By Tatenda Dewa | Harare Bureau |
Trevor Saruwaka, the opposition Movement for Democratic Change (MDC-T) legislator for Mutasa Central, was on Thursday barred from joining the traditional procession during the official opening of parliament because he was wearing a jacket designed with national colours.
The dreadlocked lawmaker looked smart in the jacket with vertical stripes of red, gold and green, complete with a maroon neck tie and a white shirt on dark pants .
But the security personnel at parliament had a different view of his attire and barred him from joining the procession until proceedings were over.
Out of frustration, Saruwaka went away.
“There was no point in my remaining at parliament when the security viciously stopped me from joining the procession. That is bad because Zanu PF is now criminalising patriotism. The flag is a national symbol and there is nothing untoward with wearing the colours that identify us as Zimbabweans,” Saruwaka told Nehanda Radio.
When the security personnel barred him from joining the traditional procession, he requested to see the Clerk of Parliament, Kennedy Chokuda.
Chokuda, however, only spoke to him on the phone and threw his support behind the security details, insisting that the house had ruled that legislators must not report for business draped in the national flag.
It was the third time that Saruwaka was involved in a standoff with the Speaker of Parliament over wearing the national flag.

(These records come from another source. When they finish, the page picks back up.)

(* ===== verification/FdCacheHeap.v ===== *)
(** * iosnoop: the cache of descriptor paths as linked memory

    IosnoopUser models the cache of src/user/iosnoop.c as the list of its
    entries.  Here are the same functions on the memory they work on: entries
    at addresses, the pointer [fd_paths], the pointer to a pointer of
    [fd_path_del], [calloc] and [free].  An access through an address that is
    not allocated, and a second [free] of one, are [None].  The theorem: the
    functions never make such an access, do to the list what IosnoopUser says,
    and [fd_path_free_all] leaves nothing allocated. *)

From S2P Require Import Prelude CLib IosnoopUser.

(** An entry in memory; the address 0 is NULL. *)
Record cell := Cell { c_pid : Z; c_fd : Z; c_path : list Z; c_next : Z }.

Abbreviation memory := (gmap Z cell).

(** The static pointer and what calloc has handed out. *)
Record cache := Cache { head : Z; mem : memory }.

Definition empty_cache : cache := Cache 0 ∅.

Definition free (m : memory) (p : Z) : option memory :=
  match m !! p with Some _ => Some (delete p m) | None => None end.

(** Every loop visits each allocated entry at most once and then the NULL. *)
Definition fuel_of (c : cache) : nat := S (size (mem c)).

(** ** The functions *)

Fixpoint lookup_loop (fuel : nat) (m : memory) (it pid fd : Z) : option (option (list Z)) :=
  match fuel with
  | O => None
  | S fuel =>
      if it =? 0 then Some None
      else
        n ← m !! it;
        if (c_pid n =? pid) && (c_fd n =? fd) then Some (Some (c_path n))
        else lookup_loop fuel m (c_next n) pid fd
  end.

Definition fd_path_lookup (c : cache) (pid fd : Z) : option (option (list Z)) :=
  lookup_loop (fuel_of c) (mem c) (head c) pid fd.

(** The loop of [fd_path_set]: the memory after the entry of the key was
    rewritten, or [Some None] when there is no such entry. *)
Fixpoint set_loop (fuel : nat) (m : memory) (it pid fd : Z) (path : list Z)
  : option (option memory) :=
  match fuel with
  | O => None
  | S fuel =>
      if it =? 0 then Some None
      else
        n ← m !! it;
        if (c_pid n =? pid) && (c_fd n =? fd)
        then Some (Some (<[it := Cell (c_pid n) (c_fd n) (snprintf_s 256 path) (c_next n)]> m))
        else set_loop fuel m (c_next n) pid fd path
  end.

(** [entry] is the result of calloc. *)
Definition fd_path_set (entry : Z) (c : cache) (pid fd : Z) (path : list Z) : option cache :=
  if bool_decide (path = []) || (fd <? 0) then Some c
  else
    r ← set_loop (fuel_of c) (mem c) (head c) pid fd path;
    match r with
    | Some m => Some (Cache (head c) m)
    | None =>
        if entry =? 0 then Some c
        else Some (Cache entry (<[entry := Cell pid fd (snprintf_s 256 path) (head c)]> (mem c)))
    end.

(** What [pp] points to: [fd_paths] or the [next] of an entry. *)
Inductive slot := Head | Next (p : Z).

Definition get_slot (c : cache) (pp : slot) : option Z :=
  match pp with Head => Some (head c) | Next p => c_next <$> mem c !! p end.

Definition put_slot (c : cache) (pp : slot) (v : Z) : option cache :=
  match pp with
  | Head => Some (Cache v (mem c))
  | Next p =>
      n ← mem c !! p;
      Some (Cache (head c) (<[p := Cell (c_pid n) (c_fd n) (c_path n) v]> (mem c)))
  end.

Fixpoint del_loop (fuel : nat) (c : cache) (pp : slot) (pid fd : Z) : option cache :=
  match fuel with
  | O => None
  | S fuel =>
      victim ← get_slot c pp;
      if victim =? 0 then Some c
      else
        n ← mem c !! victim;
        if (c_pid n =? pid) && (c_fd n =? fd) then
          c ← put_slot c pp (c_next n);
          m ← free (mem c) victim;
          Some (Cache (head c) m)
        else del_loop fuel c (Next victim) pid fd
  end.

Definition fd_path_del (c : cache) (pid fd : Z) : option cache :=
  del_loop (fuel_of c) c Head pid fd.

Fixpoint free_loop (fuel : nat) (m : memory) (it : Z) : option memory :=
  match fuel with
  | O => None
  | S fuel =>
      if it =? 0 then Some m
      else
        n ← m !! it;
        let next := c_next n in
        m ← free m it;
        free_loop fuel m next
  end.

He was among the MPs who introduced wearing the Zimbabwean flag in July during national protests against President Robert Mugabe’s government.

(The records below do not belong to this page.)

(* ===== verification/NfsslowerMain.v ===== *)
(** * nfsslower: choosing the probes and the exit status

    Models [main] of src/user/nfsslower.c after its options (LowerFilter): for
    each of the two probed functions the program that fits the kernel is kept,
    then the object is loaded, its denylist filled and its programs attached. *)

From S2P Require Import Prelude Bpf BpfModel LowerFilter.

Record programs := Programs {
  nfs4_setup_sequence_entry : bool; nfs4_setup_sequence_kprobe : bool;
  rpc_done_entry : bool; rpc_done_kprobe : bool;
}.

(** The arguments are [fentry_can_attach("nfs4_setup_sequence", "nfsv4")] and
    [fentry_can_attach("rpc_exit_task", "sunrpc")]; the load and attach flags
    of a program are cleared together. *)
Definition select_programs (setup_attaches exit_attaches : bool) : programs :=
  let '(setup_entry, setup_kprobe) :=
    if setup_attaches then (true, false) else (false, true) in
  let '(done_entry, done_kprobe) :=
    if exit_attaches then (true, false) else (false, true) in
  Programs setup_entry setup_kprobe done_entry done_kprobe.

Section Main.
Context {RT : BpfRuntime}.

(** The exit status, and the denylist with which the programs were attached. *)
Definition main (opened_ok : bool) (load attach : Z) (o : options) (denylist : hmap Z Z)
  : Z * option (hmap Z Z) :=
  if negb opened_ok then (1, None)
  else
    let '(err, m) :=
      if negb (load =? 0) then (load, None)
      else
        let '(r, m) := nfsslower_update_denylist_map o denylist in
        if r <? 0 then (load, None)
        else if negb (attach =? 0) then (attach, None) else (attach, Some m) in
    (if err <? 0 then - err else 0, m).

(** One program of each pair stays. *)
Lemma nfsslower_selection setup_attaches exit_attaches :
  let p := select_programs setup_attaches exit_attaches in
  nfs4_setup_sequence_entry p = setup_attaches /\
  nfs4_setup_sequence_kprobe p = negb setup_attaches /\
  rpc_done_entry p = exit_attaches /\ rpc_done_kprobe p = negb exit_attaches.
Proof. by destruct setup_attaches, exit_attaches. Qed.

(** The status 0 also covers a denylist that could not be filled. *)
Lemma nfsslower_exit_status opened_ok load attach o m :
  load <= 0 -> attach <= 0 ->
  fst (main opened_ok load attach o m) = 0 <->
  opened_ok = true /\ load = 0 /\
  (attach = 0 \/ fst (nfsslower_update_denylist_map o m) < 0).
Proof.
  intros Hl Ha. unfold main. destruct opened_ok; cbn [negb fst]; [|naive_solver lia].
  destruct (nfsslower_update_denylist_map o m) as [r m']. cbn [fst].
  destruct (Z.eqb_spec load 0), (Z.ltb_spec r 0), (Z.eqb_spec attach 0); cbn [negb fst];
    case_match eqn:Hlt; cbn [fst]; rewrite ?Z.ltb_lt, ?Z.ltb_ge in Hlt; intuition lia.
Qed.

Context {RL : BpfRuntimeLaws RT}.

(** Once attached, the denylist is the one of the options. *)
Lemma nfsslower_attached attach o m st :
  main true 0 attach o (map_create 70) = (st, Some m) ->
  forall c, bpf_map_lookup_elem m c <> None <-> 0 <= c < 70 /\ deny o (Z.to_nat c) = true.
Proof.
  unfold main. pose proof (denylist_spec 70 o) as H. unfold nfsslower_update_denylist_map.
  destruct (update_denylist_map 70 o (map_create 70)) as [r m']. destruct H as [-> H]. cbn.
  destruct (attach =? 0); cbn; [|congruence]. intros [= _ <-]. exact H.
Qed.
End Main.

Donning the flag was popularised by Evan Mawarire, a pastor who headed the activist campaign #ThisFlag which moblised citizens to demonstrate against the Mugabe government.

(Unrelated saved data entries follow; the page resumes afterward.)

(* ===== verification/SmbslowerHistory.v ===== *)
(** * smbslower: what a whole run reports

    The reports of smbslower as a function of its command line and of what
    happened, without maps: [reports] looks back, from every completion and
    release, for the operation that it ends.  The theorem: that is what the
    ring holds after any run that its maps are large enough for. *)

From S2P Require Import Prelude Bpf BpfModel History CLib AodEvent LowerFilter LowerOptions.
From S2P Require Import SmbslowerMain SmbslowerBpf SmbslowerTrace SmbslowerEnd.
From S2P Require Import Interleave SmbslowerMicro.

Section Reports.
Context {RT : BpfRuntime}.
Variable ro : rodata.
Variable ly : cifs_layout.
Variable traced : Z -> Prop.
Context `{!forall c, Decision (traced c)}.

(** A command that is not traced starts nothing; the entry of the tracepoint
    replaces what was in flight under its key, an allocation does not. *)
Definition label_effect (l : label) : effect smb_partial_event :=
  match starts ly l with
  | None => Close
  | Some (c, i) =>
      if decide (traced c) then
        let pe := SmbPartial c (ktime (label_env l) 0) i in
        match label_key l with inl _ => Open pe | inr _ => OpenNew pe end
      else Keep
  end.

(** The effects of a run, newest first, on commands and on entries. *)
Definition commands (ls : list label) : list (smb_trace_key * effect smb_partial_event) :=
  omap (fun l => match label_key l with inl k => Some (k, label_effect l) | inr _ => None end) ls.
Definition entries (ls : list label) : list (Z * effect smb_partial_event) :=
  omap (fun l => match label_key l with inl _ => None | inr m => Some (m, label_effect l) end) ls.

Definition ended (l : label) (ls : list label) : option smb_partial_event :=
  match label_key l with
  | inl k => pending k (commands ls)
  | inr m => pending m (entries ls)
  end.

(** The reports of a run, given newest first. *)
Fixpoint reports (ls : list label) : list (event * Z) :=
  match ls with
  | [] => []
  | l :: ls =>
      reports ls ++
      match starts ly l, ended l ls with
      | None, Some pe => reported ro (label_env l) pe
      | _, _ => []
      end
  end.

Context {RL : BpfRuntimeLaws RT}.

Record tells (s : st) (n : nat) (ls : list label) : Prop := {
  tells_commands : follows (trace_temp s) n (commands ls);
  tells_entries : follows (temp s) n (entries ls);
  tells_reports : aodrb s = reports ls;
  tells_denylist : forall c, 0 <= c -> bpf_map_lookup_elem (denylist s) c = None <-> traced c;
}.

(** Both maps had room whenever something happened. *)
Definition roomy (n : nat) (ls : list label) : Prop :=
  within n (commands ls) /\ within n (entries ls).

Lemma smb_roomy_app n ls1 ls2 : roomy n (ls1 ++ ls2) -> roomy n ls2.
Proof.
  unfold roomy, commands, entries. rewrite !omap_app. intros [H1 H2].
  split; by eapply within_app.
Qed.

(** The denylist decides what is traced. *)
Lemma denied_traced s n ls c {A} (x y : A) :
  tells s n ls -> 0 <= c ->
  match bpf_map_lookup_elem (denylist s) c with Some _ => x | None => y end =
  if decide (traced c) then y else x.
Proof.
  intros Ht Hc. pose proof (tells_denylist _ _ _ Ht c Hc).
  destruct (bpf_map_lookup_elem (denylist s) c), (decide (traced c)); naive_solver.
Qed.

Lemma tells_complete_mid e m s n ls l :
  tells s n ls -> starts ly l = None -> label_key l = inr m -> label_env l = e ->
  tells (complete_mid ro e m s) n (l :: ls).
Proof.
  intros [Hc He Hr Hd] Hs Hk <-.
  assert (commands (l :: ls) = commands ls) as Hcs by (cbn; by rewrite Hk).
  assert (entries (l :: ls) = (m, Close) :: entries ls) as Hes.
  { cbn. rewrite Hk. unfold label_effect. by rewrite Hs. }
  unfold complete_mid. destruct (bpf_map_lookup_elem (temp s) m) as [pe|] eqn:Hl;
    split; cbn [trace_temp temp aodrb denylist]; rewrite ?Hcs, ?Hes; try done.
  - by apply follows_close.
  - cbn [reports]. unfold ended. rewrite Hs, Hk, <- (follows_lookup _ _ _ He), Hl. by rewrite Hr.
  - apply follows_absent; [done|]. by rewrite <- (follows_lookup _ _ _ He).
  - cbn [reports]. unfold ended. rewrite Hs, Hk, <- (follows_lookup _ _ _ He), Hl.
    by rewrite app_nil_r.
Qed.

Lemma tells_complete_trace e k s n ls l :
  tells s n ls -> starts ly l = None -> label_key l = inl k -> label_env l = e ->
  tells (complete_trace ro e k s) n (l :: ls).
Proof.
  intros [Hc He Hr Hd] Hs Hk <-.
  assert (entries (l :: ls) = entries ls) as Hes by (cbn; by rewrite Hk).
  assert (commands (l :: ls) = (k, Close) :: commands ls) as Hcs.
  { cbn. rewrite Hk. unfold label_effect. by rewrite Hs. }
  unfold complete_trace. destruct (bpf_map_lookup_elem (trace_temp s) k) as [pe|] eqn:Hl;
    split; cbn [trace_temp temp aodrb denylist]; rewrite ?Hcs, ?Hes; try done.
  - by apply follows_close.
  - cbn [reports]. unfold ended. rewrite Hs, Hk, <- (follows_lookup _ _ _ Hc), Hl. by rewrite Hr.
  - apply follows_absent; [done|]. by rewrite <- (follows_lookup _ _ _ Hc).
  - cbn [reports]. unfold ended. rewrite Hs, Hk, <- (follows_lookup _ _ _ Hc), Hl.
    by rewrite app_nil_r.
Qed.

Lemma smb_tells_step s n ls l :
  tells s n ls -> SmbslowerTrace.label_ok l -> roomy n (l :: ls) ->
  tells (SmbslowerTrace.step ro ly s l) n (l :: ls).
Proof.
  intros Ht Hl [Hn1 Hn2].
  destruct l as [e x|e x|e x|p km e m|p e m]; cbn [SmbslowerTrace.step].
  - unfold trace_smb3_cmd_enter. rewrite (denied_traced s n ls) by (done || apply Hl).
    destruct Ht as [Hc He Hr Hd].
    split; cbn [commands entries reports omap list_omap label_key starts] in *;
      fold (commands ls) (entries ls) in *; unfold label_effect in *;
      cbn [starts label_key label_env] in *;
      case_decide; cbn [trace_temp temp aodrb denylist set_trace_temp]; rewrite ?app_nil_r; try done.
    + by apply follows_open.
    + by apply follows_keep.
  - unfold trace_smb3_cmd_done. rewrite complete_trace_event_spec. by apply tells_complete_trace.
  - unfold trace_smb3_cmd_err. rewrite complete_trace_event_spec. by apply tells_complete_trace.
  - destruct Hl as (_ & Hm & Hcmd & _). rewrite run_alloc_spec by lia.
    rewrite (denied_traced s n ls) by (done || apply Hcmd).
    destruct Ht as [Hc He Hr Hd].
    split; cbn [commands entries reports omap list_omap label_key starts] in *;
      fold (commands ls) (entries ls) in *; unfold label_effect in *;
      cbn [starts label_key label_env] in *;
      case_decide; cbn [trace_temp temp aodrb denylist set_temp]; rewrite ?app_nil_r; try done.
    + by apply follows_open_new.
    + by apply follows_keep.
  - destruct Hl as (_ & Hm). rewrite run_release_spec by (unfold fits_u; lia).
    by apply tells_complete_mid.
Qed.

Lemma smb_tells_exec ls s n past :
  tells s n past -> Forall SmbslowerTrace.label_ok ls -> roomy n (rev ls ++ past) ->
  tells (SmbslowerTrace.exec ro ly ls s) n (rev ls ++ past).
Proof.
  intros Ht Hok. revert s past Ht. induction Hok as [|l ls Hl Hok IH]; intros s past Ht; [done|].
  cbn [rev]. rewrite <- app_assoc. intros Hn. apply (IH _ (l :: past)); [|done].
  apply smb_tells_step; [done|done|by eapply smb_roomy_app].
Qed.

(** A run that is not longer than the maps has room. *)
Lemma smb_roomy_length n ls : (length ls <= n)%nat -> roomy n ls.
Proof.
  intros Hn. split; apply within_length; (etransitivity; [apply omap_length_le|exact Hn]).
Qed.
End Reports.

Section CommandLine.
Context {RT : BpfRuntime} {RL : BpfRuntimeLaws RT}.

(** The commands that a command line traces. *)
Definition traced_by (a : args) (c : Z) : Prop := c < 20 -> allowed 20 a (Z.to_nat c).

#[export] Instance traced_by_decision a c : Decision (traced_by a c).
Proof. unfold traced_by. apply _. Defined.

(** After the launch, the ring holds what the history says. *)
Lemma smb_exec_reports ok a sys lib f ro s0 ly ls :
  launch ok a sys lib = Some (f, ro, s0) ->
  Forall label_ok ls -> roomy ly (traced_by a) (Z.to_nat (MAX_ENTRIES * 24)) (rev ls) ->
  aodrb (exec ro ly ls s0) =
  reports (Rodata (limit_ns a) (wakeup a)) ly (traced_by a) (rev ls).
Proof.
  intros (_ & <- & m & -> & Hm)%smb_launch_spec Hok Hn.
  assert (tells ro ly (traced_by a) (boot m) (Z.to_nat (MAX_ENTRIES * 24)) []) as H0.
  { split; [apply follows_create|apply follows_create|done|exact Hm]. }
  destruct (smb_tells_exec ro ly (traced_by a) ls _ _ [] H0 Hok) as [_ _ Hr _]; [by rewrite app_nil_r|].
  by rewrite app_nil_r in Hr.
Qed.

(** C3. smbslower as a function of the history: after the loader has set up a
    kernel for a command line, the ring holds, after any run of the programs
    on any number of sessions and entries in which less than 49152 of each are
    in flight at a time, exactly the reports of the operations that the run ends, in
    the order in which they end: for each completion or release, the operation
    that the history has open under its key, with the command and the message id
    that its start read and with its latency, when the command is traced and the
    latency reaches -m.  What the kernel's memory holds may change with every
    firing: the address of a released entry is used again for other commands.
    The key of a command is its tree, session and message id and the padding of
    the key. *)
Theorem smbslower_history ok a sys lib f ro s0 ly ls :
  launch ok a sys lib = Some (f, ro, s0) ->
  Forall label_ok ls -> roomy ly (traced_by a) (Z.to_nat (MAX_ENTRIES * 24)) (rev ls) ->
  aodrb (exec ro ly ls s0) =
  reports (Rodata (limit_ns a) (wakeup a)) ly (traced_by a) (rev ls).
Proof. apply smb_exec_reports. Qed.

(** C7. Concurrent programs of smbslower as a function of the history: when the
    helper calls of the programs of any number of commands and entries interleave
    as they like, those of one command or entry one program after the other
    (the kernel completes a command after it has started it, and frees an entry
    after the release program has run), then once all have finished there is an order of them such that the ring
    holds, in some order, exactly the reports that the history has in that order:
    a completion reserves its place in the ring and sends its event after it has
    deleted its record, while the programs of other commands and entries run, and
    an address that was released is used again for entries with other commands
    and message ids; still no event is lost, reported twice or given the data of
    another operation. *)
Theorem smb_concurrent_history ok a sys lib f ro s0 ly acts s hist :
  launch ok a sys lib = Some (f, ro, s0) ->
  Forall label_ok (begun acts) ->
  run (PR := smb_probes ro ly) acts (Config s0 ∅ []) = Some (Config s ∅ hist) ->
  roomy ly (traced_by a) (Z.to_nat (MAX_ENTRIES * 24)) (rev hist) ->
  (forall k, of_thread (PR := smb_probes ro ly) k hist = of_thread (PR := smb_probes ro ly) k (begun acts)) /\
  aodrb s ≡ₚ reports (Rodata (limit_ns a) (wakeup a)) ly (traced_by a) (rev hist).
Proof.
  intros Hl Hok Hr Hn. destruct (smb_run_atomic ro ly acts s0 s hist Hok Hr) as (Ho & _ & Hev).
  split; [done|]. rewrite Hev. rewrite (smb_exec_reports ok a sys lib f); [done|done| |done].
  by eapply (in_order_ok (PR := smb_probes ro ly)).
Qed.
End CommandLine.

(** [smbslower -m 20 -c 5,6] with two entries in flight: one release comes after
    20 milliseconds, the other after 10.  The address of the first is used again
    for a command 6. *)
Definition mid_b : Z := 0xffff888000002000.
Definition demo_labels : list label :=
  [Alloc AllocRhel810 (entries_hold 5 42) (at_ns 7 1000) mid_a; Alloc AllocRhel810 (entries_hold 5 42) (at_ns 7 10001000) mid_b;
   Release ReleaseRhel810 (at_ns 9 20001000) mid_b; Release ReleaseRhel810 (at_ns 9 20001000) mid_a;
   Alloc AllocRhel810 (entries_hold 6 43) (at_ns 7 21001000) mid_a;
   Release ReleaseRhel810 (at_ns 9 51001000) mid_a].

Lemma smbslower_history_witness :
  aodrb (exec demo_rodata demo_layout demo_labels demo_state) =
  [(Event 9 5 SMBSLOWER 0 20001000 42 20000000 (pad 16 (bytes "demo")), 0);
   (Event 9 6 SMBSLOWER 0 51001000 43 30000000 (pad 16 (bytes "demo")), 0)].
Proof.
  rewrite (smbslower_history true demo_args rhel_8_10 (Outcomes true 0 0) (selected rhel_8_10)
    demo_rodata demo_state demo_layout demo_labels).
  - vm_compute. reflexivity.
  - apply (smb_launch_eq true demo_args rhel_8_10 demo_options); vm_compute; reflexivity.
  - unfold demo_labels. repeat apply Forall_cons_2; try apply Forall_nil_2;
      first [apply alloc_ok|apply entry_ok]; split; vm_compute; congruence.
  - apply smb_roomy_length; [exact gmap_runtime_laws|]. unfold MAX_ENTRIES. cbn [rev demo_labels length app]. lia.
Defined.

(** Two entries whose programs overlap: the release of the second deletes its
    record, the one of the first runs through, and the second sends its event
    after it. *)
Definition demo_acts : list (action label op_key) :=
  let alloc_a := Alloc AllocRhel810 (entries_hold 5 42) (at_ns 7 1000) mid_a in
  let alloc_b := Alloc AllocRhel810 (entries_hold 5 42) (at_ns 7 10001000) mid_b in
  let release_a := Release ReleaseRhel810 (at_ns 9 20001000) mid_a in
  let release_b := Release ReleaseRhel810 (at_ns 8 40001000) mid_b in
  let a := Go (inr mid_a) in
  let b := Go (inr mid_b) in
  [Begin alloc_a; a; Begin alloc_b; a; b; b; a; b; Begin release_b; b; Begin release_a; b; a; b; b;
   a; a; a; a; b; a; b].

Definition demo_end : config st calls label op_key :=
  end_of (PR := smb_probes demo_rodata demo_layout) demo_acts (Config demo_state ∅ []).

Lemma smb_concurrent_history_witness :
  map (fun x => ev_pid x.1) (aodrb (machine demo_end)) = [9; 8] /\
  aodrb (machine demo_end) ≡ₚ
    reports (Rodata 20000000 0) demo_layout (traced_by demo_args) (rev (finished demo_end)) /\
  map (fun x => ev_pid x.1)
    (reports (Rodata 20000000 0) demo_layout (traced_by demo_args) (rev (finished demo_end))) = [8; 9].
Proof.
  split; [vm_compute; reflexivity|]. split; [|vm_compute; reflexivity].
  destruct (smb_concurrent_history true demo_args rhel_8_10 (Outcomes true 0 0) (selected rhel_8_10)
    demo_rodata demo_state demo_layout demo_acts (machine demo_end) (finished demo_end)) as [_ H].
  - apply (smb_launch_eq true demo_args rhel_8_10 demo_options); vm_compute; reflexivity.
  - cbn [begun omap list_omap demo_acts]. repeat apply Forall_cons_2; try apply Forall_nil_2;
      first [apply alloc_ok|apply entry_ok]; split; vm_compute; congruence.
  - apply run_ends. vm_compute. reflexivity.
  - apply smb_roomy_length; [exact gmap_runtime_laws|].
    assert (length (rev (finished demo_end)) = 4%nat) as -> by (vm_compute; reflexivity).
    unfold MAX_ENTRIES. lia.
  - exact H.
Defined.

Mawarire is now living in self-exile in the USA after receiving threats from Mugabe and security agents and following his arrest for alleged treason.
The speaker, however, banned the flag when it became popular in the house too.
“The problem with the Zanu PF establishment is that it thinks that national colours and the flag were invented by Mawarire, who they don’t like.
“I bonded with the national flag when I was young, so I was not taught to love it this year by Mawarire. I was embarrassed and prejudiced for identifying with my nationality. That is weird and you will never hear about it elsewhere in the world.
“Interestingly, we are allowed to wear Nigerian and African attire in parliament, yet when we try to create a local culture of dress in parliament, we become very bad people,” said Saruwaka.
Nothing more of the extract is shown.